New progress made in speech synthesis by National & Local Joint Engineering Research Center of Intelligent Information Processing for Mongolian-内蒙古大学

New progress made in speech synthesis by National & Local Joint Engineering Research Center of Intelligent Information Processing for Mongolian

Recently, National & Local Joint Engineering Research Center of Intelligent Information Processing for Mongolian(Inner Mongolia Key Laboratory of Mongolian Information Processing Technology), in collaboration with Prof. Li Haizhou’s research team of the Chinese University of Hong Kong, has published in IEEE/ACM Transactions on Audio, Speech, and Language Processing -a top international journal for language processing, a research article named Decoding Knowledge Transfer for Neural Text-to-Speech Training（DOI：10.1109/TASLP.2022.3171974）. IEEE/ACM Transactions on Audio, Speech, and Language Processing, is a top journal for audio, acoustics and language processing. It is a top journal in the First Section of SCI Indexing by Chinese Academy of Sciences. It is also a Class A journal in the recommended list for computer academic journals by Tsinghua University whose effect factor is 3.919.

The article researches such aspects as the robustness and expressiveness modeling in speech synthesis and proposes a multi-teacher knowledge distillation (MT-KD) network for Tacotron2 TTS model. Liu Rui, researcher with the College of Computer Science of IMU, is the first author of the article and Prof. Gao Guanglai the correspondence author of the article. IMU is the institution that the first author and correspondence author are with.

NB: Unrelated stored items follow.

(** Modelled from the spec: the declaration of [m_curTime] is in demo.h, which
    is not among the sources; the constructor in demo.cc sets the two canvas
    dimensions only, and the spec gives the elapsed time as initialized to 0. *)
Definition m_curTime_initial : float := 0%Q.

(** [Demo::Demo(canvasWidth, canvasHeight)] *)
Definition Demo_new (canvasWidth canvasHeight : Z) : Demo :=
  mkDemo canvasWidth canvasHeight None [] m_curTime_initial.

Definition set_curTime (d : Demo) (t : float) : Demo :=
  mkDemo (m_canvasWidth d) (m_canvasHeight d) (m_shapeProgram d) (m_shapes d) t.

Definition set_shapes (d : Demo) (shapes : list Shape) : Demo :=
  mkDemo (m_canvasWidth d) (m_canvasHeight d) (m_shapeProgram d) shapes (m_curTime d).

Definition set_shapeProgram (d : Demo) (p : ShaderProgram) : Demo :=
  mkDemo (m_canvasWidth d) (m_canvasHeight d) (Some p) (m_shapes d) (m_curTime d).

(** Conversion to [size_t] (64 bits, unsigned) and to [GLint]/[GLsizei]
    (32 bits, signed). *)
Definition size_t_of (z : Z) : Z := z mod 2 ^ 64.
Definition int_of (z : Z) : Z := (z + 2 ^ 31) mod 2 ^ 32 - 2 ^ 31.

Definition Columns : Z := 3.

(** The view matrix of line 187. *)
Definition view_matrix : mat4 :=
  MLookAt (ivec 0 0 (-18)) (ivec 0 0 0) (ivec 0 1 0).

(** The model matrix of lines 189-193. *)
Definition model_matrix (curTime : float) (shape : Shape) : mat4 :=
  let center := vscale (1 # 2) (vadd (bbmin (boundingBox shape)) (bbmax (boundingBox shape))) in
  let t := MTranslate MIdentity (vneg center) in
  let angle := (- (3 # 2) * curTime)%Q in
  let r := MRotate MIdentity (FLit angle) (VNormalize (ivec 1 1 1)) in
  MMul r t.

(** The body of the loop over the shapes, from index [i] on.  [viewportWidth]
    is an [int], [viewportHeight] and [i] are [size_t]. *)
Fixpoint render_shapes (d : Demo) (viewportWidth viewportHeight : Z) (i : Z)
    (shapes : list Shape) : M unit :=
  match shapes with
  | [] => ret tt
  | shape :: rest =>
      let viewportX := size_t_of ((i mod size_t_of Columns) * size_t_of viewportWidth) in
      let viewportY := size_t_of ((i / size_t_of Columns) * viewportHeight) in
      call (glViewport (int_of viewportX) (int_of viewportY)
                       viewportWidth (int_of viewportHeight)) ;;;
      let projection :=
        MPerspective (FRadians 45) (FDiv viewportWidth viewportHeight)
                     (FLit (1 # 10)) (FLit 100) in
      let view := view_matrix in
      let model := model_matrix (m_curTime d) shape in
      let mvp := MMul (MMul projection view) model in
      call (ProgramSetUniform "mvp" mvp) ;;;
      call (MeshRender (mesh shape) GL_TRIANGLES) ;;;
      render_shapes d viewportWidth viewportHeight (i + 1) rest
  end.

(** [Demo::render] *)
Definition render (d : Demo) : M unit :=
  call (glClearColor 1 1 1 1) ;;;
  call (glClear [GL_COLOR_BUFFER_BIT; GL_DEPTH_BUFFER_BIT]) ;;;
  call (glEnable GL_DEPTH_TEST) ;;;
  call (glEnable GL_CULL_FACE) ;;;
  call (glCullFace GL_BACK) ;;;
  match m_shapeProgram d with
  | None => crash NullPointer
  | Some _ => call ProgramBind
  end ;;;
  let viewportWidth := Z.quot (m_canvasWidth d) Columns in
  let size := Z.of_nat (List.length (m_shapes d)) in
  let rows := size_t_of (size_t_of (size + size_t_of Columns) - 1) / size_t_of Columns in
  if rows =? 0 then crash DivisionByZero
  else
    let viewportHeight := size_t_of (m_canvasHeight d) / rows in
    render_shapes d viewportWidth viewportHeight 0 (m_shapes d).

(** [Demo::renderAndStep] *)
Definition renderAndStep (d : Demo) (dt : float) : M Demo :=
  render d ;;;
  ret (set_curTime d (float_add (m_curTime d) dt)).

(** The loop of lines 208-209, [n] iterations left. *)
Fixpoint push_shapes (n : nat) (segments : list Z) (d : Demo) : M Demo :=
  match n with
  | O => ret d
  | S n' =>
      shape <- initializeShape segments ;;
      push_shapes n' segments (set_shapes d (m_shapes d ++ [shape]))
  end.

(** [Demo::initialize]; [fresh] is the program that [new ShaderProgram]
    creates. *)
Definition initialize (fresh : ShaderProgram) (d : Demo) : M (bool * Demo) :=
  let d := set_shapeProgram d fresh in
  ok <- initializeProgram fresh "shaders/shape.vert" "shaders/shape.frag" ;;
  if negb ok then ret (false, d)
  else
    let segments := [3; 3; 2; 3] in
    d <- push_shapes 6 segments d ;;
    ret (true, d).

(** The frame driver: one [renderAndStep] per tick. *)
Fixpoint frames (d : Demo) (dts : list float) : M Demo :=
  match dts with
  | [] => ret d
  | dt :: rest => d' <- renderAndStep d dt ;; frames d' rest
  end.

(** ** Vocabulary of the statements *)

Definition origin : vec3 := vec3_splat 0.

(** The one-hot patterns of the three axes. *)
Definition axis_ok (direction : Z) : Prop :=
  direction = 1 \/ direction = 2 \/ direction = 4.

Definition side_ok (side : float) : Prop :=
  side = 1%Q \/ side = (-1 # 1)%Q.

(** A vector of three even integers. *)
Definition even_vec (c : vec3) : Prop :=
  exists i j k : Z, c = ivec (2 * i) (2 * j) (2 * k).

(** The displacement between adjacent cubes: 2 or -2 on one axis, 0 on the
    other two. *)
Definition unit_step (d : vec3) : Prop :=
  exists sgn : Z, (sgn = 1 \/ sgn = -1) /\
    (d = ivec (2 * sgn) 0 0 \/ d = ivec 0 (2 * sgn) 0 \/ d = ivec 0 0 (2 * sgn)).

(** The displacement along the axis that [direction] encodes (4 = X, 2 = Y,
    1 = Z): 2 or -2 on that axis, 0 on the other two. *)
Definition along (direction : Z) (d : vec3) : Prop :=
  exists sgn : Z, (sgn = 1 \/ sgn = -1) /\
    ((direction = 4 /\ d = ivec (2 * sgn) 0 0) \/
     (direction = 2 /\ d = ivec 0 (2 * sgn) 0) \/
     (direction = 1 /\ d = ivec 0 0 (2 * sgn))).

(** A vector of three integers of magnitude at most [b]. *)
Definition within (b : Z) (c : vec3) : Prop :=
  exists i j k : Z, c = ivec i j k /\ Z.abs i <= b /\ Z.abs j <= b /\ Z.abs k <= b.

(** The centers the inner loop pushes, and the center it ends on. *)
Fixpoint run (n : nat) (d c : vec3) : list vec3 :=
  match n with
  | O => []
  | S n' => c :: run n' d (vadd c d)
  end.

Fixpoint moved (n : nat) (d c : vec3) : vec3 :=
  match n with
  | O => c
  | S n' => moved n' d (vadd c d)
  end.

(** Each element of [r] is its predecessor moved by [d]. *)
Definition straight (d : vec3) (r : list vec3) : Prop :=
  forall (i : nat) (c c' : vec3),
    nth_error r i = Some c -> nth_error r (S i) = Some c' -> c' = vadd c d.

(** The number of cubes a segment list asks for, and the sum of its entries. *)
Definition cubes (segments : list Z) : nat :=
  fold_right (fun L n => (Z.to_nat L + n)%nat) 0%nat segments.


(** What the walk keeps true between two segments. *)
Record walk_inv (s : WalkState) : Prop := mkWalkInv {
  inv_axis : axis_ok (direction s);
  inv_side : side_ok (side s);
  inv_center : even_vec (center s);
  inv_blocks : Forall even_vec (blocks s);
  inv_first : hd (center s) (blocks s) = origin
}.

(** The world after shape generation: draws consumed, no [fprintf] and no
    call of the recorded sequence. *)
Definition quiet (w w' : World) : Prop :=
  stderr w' = stderr w /\ gl w' = gl w.

(** The segment lengths against the runs of centers they produce. *)
Definition segment_runs (segments : list Z) (runs : list (list vec3)) : Prop :=
  Forall2 (fun L r => List.length r = Z.to_nat L /\
                      exists d, unit_step d /\ straight d r) segments runs.

(** The world [w] after the OpenGL calls [cs]. *)
Definition emit (w : World) (cs : list GLCall) : World :=
  mkWorld (generator w) (stderr w) (gl w ++ cs).

(** The calls a computation adds to the OpenGL sequence of [w]. *)
Definition emitted {A : Type} (m : M A) (w : World) : list GLCall :=
  skipn (List.length (gl w)) (gl (snd (m w))).

(** The viewports, the uniforms and the draw calls of a call sequence. *)
Definition viewports (cs : list GLCall) : list (Z * Z * Z * Z) :=
  flat_map (fun c => match c with
                     | glViewport x y w h => [(x, y, w, h)]
                     | _ => []
                     end) cs.

Definition uniforms (cs : list GLCall) : list (string * mat4) :=
  flat_map (fun c => match c with
                     | ProgramSetUniform name m => [(name, m)]
                     | _ => []
                     end) cs.

Definition mesh_renders (cs : list GLCall) : list (Mesh * GLenum) :=
  flat_map (fun c => match c with
                     | MeshRender m mode => [(m, mode)]
                     | _ => []
                     end) cs.

(** The values of the loop counter: [i], [i + 1], ..., [n] of them. *)
Definition indices (i : Z) (n : nat) : list Z :=
  map (fun k => i + Z.of_nat k) (seq 0 n).

(** The calls [Demo::render] issues before it looks at the shapes. *)
Definition prelude : list GLCall :=
  [ glClearColor 1 1 1 1;
    glClear [GL_COLOR_BUFFER_BIT; GL_DEPTH_BUFFER_BIT];
    glEnable GL_DEPTH_TEST; glEnable GL_CULL_FACE; glCullFace GL_BACK;
    ProgramBind ].

(** The layout as the spec words it: three columns, ceil(n / 3) rows,
    row-major cells of [W / 3] by [H / rows] pixels. *)
Definition spec_rows (n : Z) : Z := (n + 3 - 1) / 3.

Definition spec_cell (i : Z) : Z * Z := (i mod 3, i / 3).

Definition spec_viewport (W H n i : Z) : Z * Z * Z * Z :=
  let viewportWidth := W / 3 in
  let viewportHeight := H / spec_rows n in
  (fst (spec_cell i) * viewportWidth, snd (spec_cell i) * viewportHeight,
   viewportWidth, viewportHeight).

(** The model matrix as the spec words it: the rotation by -1.5 * time about
    normalize(1,1,1), times the translation by minus the center of the box. *)
Definition spec_model (time : float) (bb : BoundingBox) : mat4 :=
  MMul (MRotate MIdentity (FLit (- (3 # 2) * time)%Q) (VNormalize (ivec 1 1 1)))
       (MTranslate MIdentity (vneg (vscale (1 # 2) (vadd (bbmin bb) (bbmax bb))))).

(** The view matrix as the spec words it. *)
Definition spec_view : mat4 := MLookAt (ivec 0 0 (-18)) (ivec 0 0 0) (ivec 0 1 0).

(** The centers visited by consecutive runs, each of [n] steps of [d],
    starting from [c]. *)
Fixpoint path (c : vec3) (steps : list (nat * vec3)) : list vec3 :=
  match steps with
  | [] => []
  | (n, d) :: rest => run n d c ++ path (moved n d c) rest
  end.

(** Every center is its predecessor moved by 2 or -2 along one axis. *)
Fixpoint linked (l : list vec3) : Prop :=
  match l with
  | [] => True
  | a :: t =>
      match t with
      | [] => True
      | b :: _ => exists d, unit_step d /\ b = vadd a d
      end /\ linked t
  end.

Definition vsub (a b : vec3) : vec3 :=
  mkVec3 (vx a - vx b)%Q (vy a - vy b)%Q (vz a - vz b)%Q.

Definition cross (a b : vec3) : vec3 :=
  mkVec3 (vy a * vz b - vz a * vy b)%Q
         (vz a * vx b - vx a * vz b)%Q
         (vx a * vy b - vy a * vx b)%Q.

Definition dot (a b : vec3) : float :=
  (vx a * vx b + vy a * vy b + vz a * vz b)%Q.

(** The triangles a GL_TRIANGLES draw makes of a vertex sequence: one per
    three consecutive vertices. *)
Fixpoint triangles (vs : list Vertex) : list (vec3 * vec3 * vec3) :=
  match vs with
  | a :: b :: c :: rest => (position a, position b, position c) :: triangles rest
  | _ => []
  end.

(** The triangle [(a, b, c)] is counter-clockwise seen from outside the cube
    at [center]: its normal (b - a) x (c - a) points away from the center. *)
Definition outward (center : vec3) (t : vec3 * vec3 * vec3) : Prop :=
  let '(a, b, c) := t in
  (0 < dot (cross (vsub b a) (vsub c a)) (vsub a center))%Q.

(** [p] is one of the eight corners of the cube of half-extent 1 at [center]. *)
Definition corner (center p : vec3) : Prop :=
  exists i j k : Z,
    (i = 1 \/ i = -1) /\ (j = 1 \/ j = -1) /\ (k = 1 \/ k = -1) /\
    p = vadd (ivec i j k) center.

(** The pixel (px, py) lies in the viewport rectangle. *)
Definition in_tile (v : Z * Z * Z * Z) (px py : Z) : Prop :=
  let '(x, y, w, h) := v in x <= px < x + w /\ y <= py < y + h.

(** The rotation angles of the model matrices among the uniforms of a call
    sequence. *)
Definition angle_of (m : mat4) : list float :=
  match m with
  | MMul _ (MMul (MRotate _ (FLit a) _) _) => [a]
  | _ => []
  end.

Definition angles (cs : list GLCall) : list float :=
  flat_map (fun u => angle_of (snd u)) (uniforms cs).

(** Two generators that agree on their first [k] draws. *)
Definition agree (k : nat) (w1 w2 : World) : Prop :=
  forall n, (n < k)%nat -> generator w1 n = generator w2 n.

(** A generator whose draws are 0 up to index 8 and 1 from there on. *)
Definition zeros_then_ones : World := mkWorld (fun n => (8 <=? n)%nat) [] [].

(** A program on which every step succeeds, one whose vertex shader fails,
    and a demo with six one-cube shapes. *)
Definition good_program : ShaderProgram := mkShaderProgram (fun _ _ => true) true "".

Definition bad_vertex_program : ShaderProgram :=
  mkShaderProgram (fun stage _ => match stage with GL_VERTEX_SHADER => false | _ => true end)
                  true "syntax error".

Definition six_cubes : Demo :=
  mkDemo 640 480 (Some good_program) (repeat (make_shape [origin]) 6) 0.

(** The three coordinates are binary32 values. *)
Definition vec_exact (c : vec3) : Prop :=
  exact32 (vx c) = true /\ exact32 (vy c) = true /\ exact32 (vz c) = true.

(** No sum of the sequence of additions [t + dt1 + dt2 + ...] leaves the
    finite range of binary32. *)
Fixpoint no_overflow (t : float) (dts : list float) : Prop :=
  match dts with
  | [] => True
  | dt :: rest =>
      (Qabs (float_add t dt) <= FLT_MAX)%Q /\ no_overflow (float_add t dt) rest
  end.

(** A generator whose every draw is 0, and a world around it. *)
Definition all_zeros : World := mkWorld (fun _ => false) [] [].

(** A generator that alternates 1, 0, 1, 0, ... *)
Definition alternating : World := mkWorld Nat.even [] [].

(** ** Float and vector arithmetic *)

Lemma Qplus_inject_Z (a b : Z) : (inject_Z a + inject_Z b)%Q = inject_Z (a + b).
Proof.
  unfold Qplus, inject_Z; simpl. now rewrite !Z.mul_1_r.
Qed.


Lemma vadd_ivec (a b c x y z : Z) :
  vadd (ivec a b c) (ivec x y z) = ivec (a + x) (b + y) (c + z).
Proof.
  unfold vadd, ivec; simpl. now rewrite !Qplus_inject_Z.
Qed.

The main purpose of the speech synthesis is to transform the texts into high-quality speech. And the end-to-end text-to-speech based on the structure of “encoder-decoder” can lead to the excellent speech synthesis performance and is a major way for speech synthesis. The mismatch of the decoding ways that the decoder of the end-to-end text-to-speech model has between the training and inference process results in robustness and expressiveness degradation. In order to better the robustness and expressiveness of the end-to-end text-to speech model, the article propose a speech modeling based on the multi-teacher knowledge distillation(MT-KD) learning. The whole system includes two teacher models and one student model. Two teacher models respectively adopt two decoding mechanisms: teacher-forcing and scheduled sampling, which can output genuine and stable speech parameters. The student model performs free-running during inference process. During the multi-teacher knowledge distillation, with the addition of the loss functions of MT-KD, the knowledge of the teacher model can guide the output of the student model. After the training, the student model can be directly used during the inference to output stable and reliable speech parameters to form the speech. Finally, our experiments show that compared with the conventional end-to-end text-to speech, MT-KD can synthesize more robust and more expressive speech.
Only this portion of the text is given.